The aim of this study was to perform a systematic review to identify, evaluate and summarise studies on the administration of therapeutic massage to preterm neonates during their stay in the NICU, and to assess their methodological quality.
systematic review following PRISMA statements guidelines.
A comprehensive search was performed including relevant articles between January 2004 and December 2013, using the following electronic databases: Medline, PEDro, Web of Science and Scopus.

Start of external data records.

(** The body of the loop of [on_connected]: [None] goes on. *)
Definition session_step (channel_timeout : OptionalDuration) (e : session_event) (st : session)
  : session * option (outcome ClientError unit) :=
  match e with
  | HandlerRequests c => (set_queue (se_queue st ++ [c]) st, None)
  | MuxTaskEnded None => (st, None)
  | MuxTaskEnded (Some e) => (st, Some (Failed (MuxFailed e)))
  | TakeRequest future =>
      match se_queue st with
      | [] => (st, None)
      | c :: q =>
          match get_send_stream_chan channel_timeout future c (set_queue q st) with
          | (st, Done _) => (st, None)
          | (st, other) => (st, Some other)
          end
      end
  | TakeDatagram d None =>
      (MkSession (se_queue st) (se_failed st) (se_delivered st) (se_sent st ++ [d]) (se_replies st), None)
  | TakeDatagram d (Some _) => (st, None)
  | DatagramArrived clients d =>
      (MkSession (se_queue st) (se_failed st) (se_delivered st) (se_sent st)
         (se_replies st ++ [send_datagram_reply clients (dg_flow_id d) (dg_data d)]), None)
  | CtrlC (Some (Some e)) => (st, Some (Failed (MuxFailed e)))
  | CtrlC _ => (st, Some (Done tt))
  | AllDisabled => (st, Some (Failed RemoteDisconnected))
  end.

Fixpoint session_loop (channel_timeout : OptionalDuration) (events : list session_event) (st : session)
  : session * outcome ClientError unit :=
  match events with
  | [] => (st, Waiting)
  | e :: rest =>
      match session_step channel_timeout e st with
      | (st, None) => session_loop channel_timeout rest st
      | (st, Some r) => (st, r)
      end
  end.

(** [on_connected]: the parked request first. *)
Definition on_connected (channel_timeout : OptionalDuration) (first : channel_future) (events : list session_event)
    (st : session) : session * outcome ClientError unit :=
  match se_failed st with
  | Some c =>
      match get_send_stream_chan channel_timeout first c (set_failed None st) with
      | (st, Done _) => session_loop channel_timeout events st
      | other => other
      end
  | None => session_loop channel_timeout events st
  end.

(** ** Reconnecting (client_main_inner) *)

(** One round: the handshake, what happens once connected, requests that are
    queued while waiting to reconnect, and whether Ctrl-C ends the wait. *)
Record attempt := MkAttempt {
  at_handshake : res ClientError unit;
  at_first : channel_future;
  at_events : list session_event;
  at_requests : list StreamCommand;
  at_interrupted : bool;
}.

Inductive main_exit := Exited (r : res ClientError unit) | Running.

Definition initial_backoff (args : ClientArgs) : Backoff :=
  backoff_new (duration_from_millis 200) (duration_from_millis (ca_max_retry_interval args)) 2 (ca_max_retry_count args).
Lemma try_env_run {E A} (conv : E -> Error) (f : S -> S * (E + A)) w :
  exists w' r, try_env conv f w = (w', Finished (try_with conv r)) /\ emits w w' [] /\ f (wd_env w) = (wd_env w', r).
Proof.
  unfold try_env, call_env, of_sum, mbind, Acme_bind. destruct (f (wd_env w)) as [s r] eqn:E0.
  eexists _, r. split; [reflexivity|]. split; [|easy]. split; [now rewrite app_nil_r|easy].
Qed.

Lemma call_run self a k w :
  exists w' c, call self a k w = (w', Finished (try_with ChallengeHelperExecution c))
    /\ emits w w' [Helper a k (match c with inr _ => true | inl _ => false end)].
Proof.
  unfold call, call_env, log_event, of_sum, mbind, Acme_bind. destruct (spawn _ _ _ _) as [s c].
  eexists _, c. split; [reflexivity|easy].
Qed.

Lemma remove_all_run self keys w :
  exists w' t, remove_all self keys w = (w', Finished (Ok tt)) /\ emits w w' t
    /\ helper_calls t = all_calls Remove keys /\ slept t = [] /\ refreshes t = 0%nat.
Proof.
  revert w. induction keys as [|k keys IH]; intros w; cbn [remove_all].
  - exists w, []. split_and!; [easy|apply emits_refl|easy..].
  - destruct (call_run self Remove k w) as (w1 & c & -> & H1). cbn [fst].
    destruct (IH w1) as (w2 & t & -> & H2 & Hc & Hs & Hr). eexists w2, _. split; [reflexivity|].
    split; [exact (emits_trans _ _ _ _ _ H1 H2)|]. rewrite helper_calls_app, slept_app, refreshes_app, Hc, Hs, Hr.
    now destruct c.
Qed.
(** [header_matches!]: equality up to the case of ASCII letters. *)
Definition header_matches (given : option bytes) (wanted : bytes) : bool :=
  match given with
  | Some v => bool_decide (to_lowercase v = to_lowercase wanted)
  | None => false
  end.

Definition ends_with_slash (s : bytes) : bool := ends_with ch_slash s.

(** The path of a proxied request. *)
Definition backend_path (base_path req_path_query : bytes) : bytes :=
  if ends_with_slash base_path && starts_with ch_slash req_path_query
  then base_path ++ drop 1 req_path_query
  else base_path ++ req_path_query.

(** [PathAndQuery::path]: up to the query. *)
Definition path_of (path_and_query : bytes) : bytes :=
  match find 63 path_and_query with Some i => take i path_and_query | None => path_and_query end.

Section Service.
(** SHA-1, base64, the [http] crate's URI builder and header values, the HTTP
    client, and the version of the package. *)
Context {Uri Body : Type}.
Variable sha1 : bytes -> bytes.
Variable base64 : bytes -> bytes.
Variable header_value : bytes -> option bytes.
Variable uri_build : bytes -> bytes -> bytes -> option Uri.
Variable client_request : Uri -> Request -> option (Z * list (bytes * bytes) * Body).
Variable collect : Body -> option bytes.
Variable pkg_version : bytes.

Definition websocket_guid : bytes := str "258EAFA5-E914-47DA-95CA-C5AB0DC85B11".

(** [make_sec_websocket_accept]. *)
Definition make_sec_websocket_accept (key : bytes) : res ServiceError bytes :=
  match header_value (base64 (sha1 (key ++ websocket_guid))) with
  | Some v => Ok v
  | None => Panic
  end.

Definition not_found_handler (st : State) : res ServiceError Response :=
  Ok (MkResponse 404 [] (st_not_found_resp st)).

(** [exec_request]: the answer is collected before it is passed on. *)
Definition exec_request (uri : Uri) (req : Request) : res ServiceError Response :=
  '(status, headers, body) ← ok_or (client_request uri req) ClientFailed;
  body ← ok_or (collect body) BodyFailed;
  Ok (MkResponse status headers body).

(** [backend_or_404_handler]: a failing backend is answered as a missing page. *)
Definition backend_or_404_handler (st : State) (req : Request) : res ServiceError Response :=
  match st_backend st with
  | Some backend =>
      let req_path_query := default (rq_path req) (rq_path_and_query req) in
      let new_path := backend_path (path_of (bk_path backend)) req_path_query in
      match uri_build (bk_scheme backend) (bk_authority backend) new_path with
      | None => Err Http
      | Some uri =>
          match exec_request uri req with
          | Ok resp => Ok resp
          | Err _ => not_found_handler st
          | Panic => Panic
          end
      end
  | None => not_found_handler st
  end.

(** A request whose upgrade extension was taken out. *)
Definition without_upgrade (req : Request) : Request :=
  MkRequest (rq_method req) (rq_path req) (rq_path_and_query req) (rq_headers req) false (rq_body req).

Two reviewers conducted a review of the selected articles: one evaluated the methodological quality of the studies and performed data extraction and the other performed a cross-check. Divergences of opinion were resolved by discussion with a third reviewer. The studies reviewed implemented a wide variety of interventions and evaluation methods, and therefore it was not possible to perform a meta-analysis. The following data were extracted from each article: year of publication, study design, participants and main measurements of outcomes obtained through the intervention. A non-quantitative synthesis of the extracted data was performed. Level of evidence was graded using the Jadad Scale.
A total of 23 articles met the inclusion criteria and were thus included in the review; these presented a methodological quality ranging from 1 to 5 points (with a mean of 3 points). Most studies reported that the administration of various forms of therapeutic massage exerted a beneficial effect on factors related to the growth of preterm infants. The causes indicated by the researchers for these anthropometric benefits included increased vagal activity, increased gastric activity and increased serum insulin levels. Other demonstrated benefits of massage therapy when administered to hospitalised preterm infants included better neurodevelopment, a positive effect on brain development, a reduced risk of neonatal sepsis, a reduction in length of hospital stay and reduced neonatal stress.
Although based on a qualitative analysis of heterogeneous data, the present review suggests that a clear benefit is obtained from the administration of massage therapy in hospitalised preterm infants, a finding which should encourage the more generalised use of massotherapy in NICU clinical practice.